The lines to reproduce run from the first one below to the line containing "good e → wp", both included. Reproduce them exactly and nothing else.

╭─ Records shown

Lemma steady_commit route target v revision id :
  keeps steady (commit_authoritative route target v revision id).
Proof. unfold commit_authoritative. keep_steps. by apply steady_members. Qed.
#[local] Hint Resolve steady_commit : keeps.

Lemma steady_observe_report r : keeps steady (observe_report r).
Proof. unfold observe_report, get_members. keep_steps. Qed.
#[local] Hint Resolve steady_observe_report : keeps.

Lemma steady_apply_report accepted r : keeps steady (apply_report accepted r).
Proof. unfold apply_report, get_members. keep_steps. by apply steady_update_command. Qed.

Lemma steady_apply_observation accepted o : keeps steady (apply_observation accepted o).
Proof. unfold apply_observation. keep_steps. by apply steady_members. Qed.

(** Both at once, for one that is applied. *)
Lemma apply_report_wp accepted r e :
  good e → wp (apply_report accepted r) (λ _ e', steady e e' ∧ good e') e.
Proof. intros Hg. apply wp_keeps_sound; [apply steady_apply_report|by apply sound_apply_report|done]. Qed.

Lemma apply_observation_wp accepted o e :
  good e → typed_observation o →
  wp (apply_observation accepted o) (λ _ e', steady e e' ∧ good e') e.
Proof.
  intros Hg Ho. apply wp_keeps_sound; [apply steady_apply_observation| |done].
  by apply sound_apply_observation.
Qed.
(** *** The loops over a channel *)

Definition unread (f : FeedbackState → nat) e : nat :=
  match receiver (options (members e)) with
  | Some address => match channels e !! address with Some (Some s) => f s | _ => 0 end
  | None => 0
  end.
Definition unread_reports e : nat := unread (λ s, length (reports s)) e.
Definition unread_observations e : nat := unread (λ s, length (observations s)) e.

Lemma waiting_unread e : waiting e = (unread_reports e + unread_observations e)%nat.
Proof.
  unfold waiting, unread_reports, unread_observations, unread.
  destruct (receiver _) as [a|]; [|done]. by destruct (channels e !! a) as [[s|]|].
Qed.

Lemma steady_unread f e e' : steady e e' → unread f e' = unread f e.
Proof. intros Hs. unfold unread. by rewrite (st_options _ _ Hs), (st_channels _ _ Hs). Qed.

Lemma set_channels_same e : set_channels (channels e) e = e.
Proof. by destruct e. Qed.

Lemma receive_report_wp (Q : res (option EffectReport) → E → Prop) e :
  good e →
  (unread_reports e = 0%nat → Q (Ok None) e) →
  (∀ r e', good e' → members e' = members e →
     unread_reports e = Datatypes.S (unread_reports e') →
     unread_observations e' = unread_observations e → Q (Ok (Some r)) e') →
  wp (on_channels (try_receive (receiver (options (members e))))) Q e.
Proof.
  intros Hg Hnone Hsome. unfold on_channels, wp, zoom.
  destruct (try_receive_cases (receiver (options (members e))) (channels e))
    as [[-> Hr]|(a & s & r & rest & Ha & Hs & Hr & ->)]; cbn [fst snd].
  - rewrite set_channels_same. apply Hnone. unfold unread_reports, unread.
    destruct (receiver _) as [a|] eqn:Ha; [|done].
    destruct (channels e !! a) as [[s|]|] eqn:Hs; try done. by rewrite (Hr a s).
  - pose proof (gd_channels _ Hg _ _ Hs) as Hty.
    apply Hsome; [apply good_channels, channels_typed_insert; [done|apply (gd_channels _ Hg)|exact Hty]|done|..];
      unfold unread_reports, unread_observations, unread; cbn; rewrite Ha, Hs;
      by rewrite heap_insert, ?Hr.
Qed.

Lemma receive_observation_wp (Q : res (option ExternalObservation) → E → Prop) e :
  good e →
  (unread_observations e = 0%nat → Q (Ok None) e) →
  (∀ o e', good e' → members e' = members e → typed_observation o →
     unread_observations e = Datatypes.S (unread_observations e') →
     unread_reports e' = unread_reports e → Q (Ok (Some o)) e') →
  wp (on_channels (try_receive_observation (receiver (options (members e))))) Q e.
Proof.
  intros Hg Hnone Hsome. unfold on_channels, wp, zoom.
  destruct (try_receive_observation_cases (receiver (options (members e))) (channels e))
    as [[-> Hr]|(a & s & o & rest & Ha & Hs & Hr & ->)]; cbn [fst snd].
  - rewrite set_channels_same. apply Hnone. unfold unread_observations, unread.
    destruct (receiver _) as [a|] eqn:Ha; [|done].
    destruct (channels e !! a) as [[s|]|] eqn:Hs; try done. by rewrite (Hr a s).
  - pose proof (gd_channels _ Hg _ _ Hs) as Hty. rewrite Hr in Hty.
    apply Forall_cons in Hty as [Ho Hty].
    apply Hsome; [apply good_channels, channels_typed_insert; [done|apply (gd_channels _ Hg)|exact Hty]|done|done|..];
      unfold unread_reports, unread_observations, unread; cbn; rewrite Ha, Hs;
      by rewrite heap_insert, ?Hr.
Qed.

Lemma pop_deferred_wp (Q : res unit → E → Prop) e :
  Q (Ok tt) (set_members (set_deferred (tail (deferredSynchronousReports (members e))) (members e)) e) →
  wp pop_deferred Q e.
Proof. done. Qed.
(** The first [k] phases of the frame [n] were entered, with the systems of the
    world acting on the world only. *)
Record in_phase rt (n now : N) (k : nat) (s : Phase (El := El) (Y := Y) (D := D) (A := A) (S := S)) : Prop := {
  ip_runtime : ∃ w, s.1.1 = set_world w rt;
  ip_phases : phases s.1.2 = take k all_phases;
  ip_completed : completed s.1.2 = false;
  ip_failure : failure_phase s.1.2 = "";
  ip_frame : log_frame s.1.2 = n ∧ log_now s.1.2 = now
}.

(** Where an exception leaves a frame. *)
Definition left_in rt n now (s : Phase) : Prop := ∃ k, (0 < k)%nat ∧ in_phase rt n now k s.

Section Steps.
Context (rt : Runtime) (n now : N).
Abbreviation inside k := (in_phase rt n now k).
Definition step (k k' : nat) {X} (f : stm Phase X) : Prop :=
  ∀ s, inside k s → wp f (λ x s', match x with Ok _ => inside k' s' | Err _ => left_in rt n now s' end) s.

Lemma step_bind k k1 k2 {X Z} (f : stm Phase X) (g : X → stm Phase Z) :
  step k k1 f → (∀ x, step k1 k2 (g x)) → step k k2 (f ≫= g).
Proof.
  intros Hf Hg s Hs. apply wp_bind. eapply wp_mono; [by apply Hf|].
  intros [x|e] s' Hs'; cbn; [by apply Hg|done].
Qed.

Lemma step_push name k : all_phases !! k = Some name → step k (k + 1) (change_log (push_phase name)).
Proof.
  intros Hk s [Hr Hp Hc Hf Hn]. constructor; try done. cbn. rewrite Hp.
  rewrite Nat.add_1_r. symmetry. by apply take_S_r.
Qed.

Lemma step_log k f :
  (∀ l, phases (f l) = phases l ∧ completed (f l) = completed l ∧ failure_phase (f l) = failure_phase l ∧
     log_frame (f l) = log_frame l ∧ log_now (f l) = log_now l) → step k k (change_log f).
Proof.
  intros Hf s [Hr Hp Hc Hfl [Hn Hw]]. destruct (Hf s.1.2) as (F1 & F2 & F3 & F4 & F5).
  constructor; cbn; rewrite ?F1, ?F2, ?F3, ?F4, ?F5; done.
Qed.

Lemma step_owned k {X} (f : stm World X) : (0 < k)%nat → step k k (in_runtime (on_owned f)).
Proof.
  intros Hk s Hs. assert (inside k (in_runtime (on_owned f) s).2) as Hs'.
  { destruct Hs as [[w Hr] Hp Hc Hf Hn]. unfold in_runtime, on_owned, zoom.
    destruct (f (ownedWorld s.1.1)) as [x w']. constructor; try done. cbn. rewrite Hr. by exists w'. }
  unfold wp. destruct (in_runtime (on_owned f) s).1; [done|]. by exists k.
Qed.

Lemma step_for k {X} (f : X → stm Phase unit) l : (∀ x, step k k (f x)) → step k k (sfor f l).
Proof.
  intros Hf. induction l as [|x l IH]; [by intros s Hs|]. cbn. by eapply step_bind.
Qed.

Lemma step_run_phase name ph k :
  all_phases !! k = Some name → step k (k + 1) (run_phase caller code name ph now).
Proof.
  intros Hk. unfold run_phase. eapply step_bind; [by apply step_push|intros []].
  intros s Hs. apply wp_bind, wp_get. cbn [then_wp]. apply wp_bind.
  destruct Hs as [[w Hr] Hp Hc Hf Hn].
  unfold zoom, wp. destruct (World.run_systems caller code _ now ph _) as [x wp'].
  assert (inside (k + 1) (set_world wp'.1 s.1.1, s.1.2, wp'.2)) as Hs'.
  { constructor; try done. cbn. rewrite Hr. by exists wp'.1. }
  destruct x as [c|e]; cbn [then_wp fst snd]; [|by exists (k + 1)%nat; split; [lia|]].
  apply wp_modify. by destruct Hs'; constructor.
Qed.

Lemma wp_step k k1 {X Z} (f : stm Phase X) (g : X → stm Phase Z) Q s :
  step k k1 f → inside k s → (∀ x s, inside k1 s → wp (g x) Q s) →
  (∀ e s, left_in rt n now s → Q (Err e) s) → wp (f ≫= g) Q s.
Proof.
  intros Hf Hs Hg Hq. apply wp_bind. eapply wp_mono; [by apply Hf|].
  intros [x|e] s' Hs'; cbn; [by apply Hg|by apply Hq].
Qed.

Lemma step_resolve k entry : (0 < k)%nat → step k k (resolve_type caller now entry).
Proof.
  intros Hk. unfold resolve_type. eapply step_bind; [by apply step_owned|]. intros x.
  by apply step_log.
Qed.

Ltac next_phase tac := eapply wp_step; [|eassumption| |]; [tac|intros ? ? ?|done].

(** Every phase in its order, or an exception in one of them. *)
Lemma frame_phases_wp r s :
  inside 0 s →
  wp (frame_phases caller code now r) (λ x s', match x with
    | Ok _ => (∃ w, s'.1.1 = set_world w rt) ∧ phases s'.1.2 = all_phases ∧ completed s'.1.2 = true ∧
        failure_phase s'.1.2 = "" ∧ log_frame s'.1.2 = n ∧ log_now s'.1.2 = now
    | Err _ => left_in rt n now s'
    end) s.
Proof.
  intros Hs. unfold frame_phases.
  next_phase ltac:(by apply (step_push _ 0)). next_phase ltac:(by apply (step_push _ 1)).
  next_phase ltac:(apply step_owned; lia). next_phase ltac:(by apply step_log).
  next_phase ltac:(by apply (step_run_phase _ _ 2)). next_phase ltac:(by apply (step_run_phase _ _ 3)).
  next_phase ltac:(by apply (step_run_phase _ _ 4)). next_phase ltac:(by apply (step_push _ 5)).
  next_phase ltac:(apply step_owned; lia). next_phase ltac:(by apply step_log).
  next_phase ltac:(apply step_owned; lia). next_phase ltac:(by apply step_log).
  next_phase ltac:(apply step_for; intros; apply step_resolve; lia). next_phase ltac:(by apply (step_push _ 6)).
  match goal with Hi : inside (6 + 1) ?s |- _ => destruct Hi as [Hr Hp Hc Hf [Hn Hw]] end.
  apply wp_modify. done.
Qed.
End Steps.

(** ** The rest of a frame *)

Definition log_failed (l : FrameLog) : Prop := completed l = false ∧ failure_phase l ≠ "".

(** A frame's phases return a completed log, or leave a failed one. *)
Lemma execute_wp now r rt :
  wp (execute_frame_phases caller code now r) (λ x rt', frame_kept rt rt' ∧
    match x with
    | Ok l => phases l = all_phases ∧ completed l = true ∧ failure_phase l = "" ∧
        log_frame l = currentFrame rt ∧ log_now l = now
    | Err _ => completed (latestFrameLog rt') = false ∧
        log_frame (latestFrameLog rt') = currentFrame rt ∧
        ∃ k, (0 < k)%nat ∧ phases (latestFrameLog rt') = take k all_phases ∧
          failure_phase (latestFrameLog rt') = default "" (last (take k all_phases))
    end) rt.
Proof.
  unfold wp, execute_frame_phases.
  assert (in_phase rt (currentFrame rt) now 0
    (rt, set_frame_now (currentFrame rt) now new_FrameLog, MkProgress 0 "")) as Hin.
  { constructor; try done. exists (ownedWorld rt). by destruct rt. }
  pose proof (frame_phases_wp rt (currentFrame rt) now r _ Hin) as Hwp.
  unfold wp in Hwp. destruct (frame_phases caller code now r _) as [[[]|e] [[rt' l] p]]; cbn [fst snd] in *.
  - destruct Hwp as ([w Hw] & Hp & Hc & Hf & Hn & Ht). cbn in Hw, Hp, Hc, Hf, Hn, Ht. subst rt'. done.
  - destruct Hwp as (k & Hk & [[w Hw] Hp Hc Hf [Hn Ht]]).
    cbn in Hw, Hp, Hc, Hf, Hn, Ht. subst rt'. split; [done|]. cbn. split; [done|]. split; [done|]. exists k.
    split; [done|]. split; [done|]. rewrite Hp.
    destruct (last (take k all_phases)) eqn:Hlast; [done|]. apply last_None in Hlast.
    by destruct k; [lia|].
Qed.

(** Changes of the controls and bindings. *)
Lemma kept_erase c : keeps frame_kept (erase_control c).
Proof. intros rt. by split. Qed.
Lemma kept_unbind c : keeps frame_kept (unbind_effect_component c).
Proof.
  apply keeps_get_bind. intros rt. destruct (effectBindings rt !! c); by split.
Qed.
#[local] Hint Resolve kept_owned kept_effects kept_erase kept_unbind : keeps.

Lemma kept_current_binding r t : keeps frame_kept (current_effect_binding caller r t).
Proof.
  apply keeps_get_bind. intros rt.
  destruct (componentsByEffectTarget rt !! _) as [c|]; [|by split].
  destruct (effectBindings rt !! c) as [b|]; [|by split].
  destruct (_ && _); [|by split].
  change (frame_kept rt (((alive ← on_owned (component_exists caller (binding_component b));
    if negb alive then unbind_effect_component c;; erase_control c;; mret None else mret (Some b))
    : stm Runtime _) rt).2). revert rt.
  change (keeps frame_kept (alive ← on_owned (component_exists caller (binding_component b));
    if negb alive then unbind_effect_component c;; erase_control c;; mret None else mret (Some b))).
  keep_steps.
Qed.
#[local] Hint Resolve kept_current_binding : keeps.

Ltac kept := repeat first
  [ progress keep_steps
  | apply keeps_sfold; [apply _|intros ? ?]
  | apply keeps_for; [apply _|intros ?] ].

Lemma kept_retire : keeps frame_kept (retire_dead_effect_bindings caller).
Proof. unfold retire_dead_effect_bindings, dead_components. kept. Qed.
Lemma kept_project_observed r t v : keeps frame_kept (project_observed caller r t v).
Proof. unfold project_observed. kept. Qed.
#[local] Hint Resolve kept_retire kept_project_observed : keeps.
Lemma kept_project_reports l : keeps frame_kept (project_authoritative_reports caller l).
Proof. unfold project_authoritative_reports, project_authoritative_report. kept. Qed.
Lemma kept_project_observations l : keeps frame_kept (project_authoritative_observations caller l).
Proof. unfold project_authoritative_observations, project_authoritative_observation. kept. Qed.
Lemma kept_world_evidence : keeps frame_kept (record_world_evidence caller).
Proof.
  unfold record_world_evidence, record_topology_evidence, record_mutation_evidence,
    record_lifecycle_evidence, record_script_evidence, on_record, on_session. kept.
Qed.
Lemma kept_apply_selections l : keeps frame_kept (apply_selections caller l).
Proof. unfold apply_selections, apply_selection, sreject_if. kept. Qed.
Lemma kept_record_selections l : keeps frame_kept (record_selections l).
Proof. unfold record_selections, on_record, on_session. kept. Qed.
Lemma kept_issue_all now l acc : keeps frame_kept (sfold (issue_all now) l acc).
Proof. unfold issue_all. kept. Qed.
Lemma kept_execute now r : keeps frame_kept (execute_frame_phases caller code now r).
Proof. intros rt. exact (proj1 (execute_wp now r rt)). Qed.
#[local] Hint Resolve kept_project_reports kept_project_observations kept_world_evidence
  kept_apply_selections kept_record_selections kept_issue_all kept_execute : keeps.

(** *** The body *)

(** The locals the handler uses name no failure yet. *)
Definition in_body rt (s : Runtime * Attempt) : Prop :=
  frame_kept rt s.1 ∧ failure_phase (attempt_frame s.2) = "".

╰─

# [Response to the exercise]
Lemma steady_commit route target v revision id :
  keeps steady (commit_authoritative route target v revision id).
Proof. unfold commit_authoritative. keep_steps. by apply steady_members. Qed.
#[local] Hint Resolve steady_commit : keeps.

Lemma steady_observe_report r : keeps steady (observe_report r).
Proof. unfold observe_report, get_members. keep_steps. Qed.
#[local] Hint Resolve steady_observe_report : keeps.

Lemma steady_apply_report accepted r : keeps steady (apply_report accepted r).
Proof. unfold apply_report, get_members. keep_steps. by apply steady_update_command. Qed.

Lemma steady_apply_observation accepted o : keeps steady (apply_observation accepted o).
Proof. unfold apply_observation. keep_steps. by apply steady_members. Qed.

(** Both at once, for one that is applied. *)
Lemma apply_report_wp accepted r e :
  good e → wp (apply_report accepted r) (λ _ e', steady e e' ∧ good e') e.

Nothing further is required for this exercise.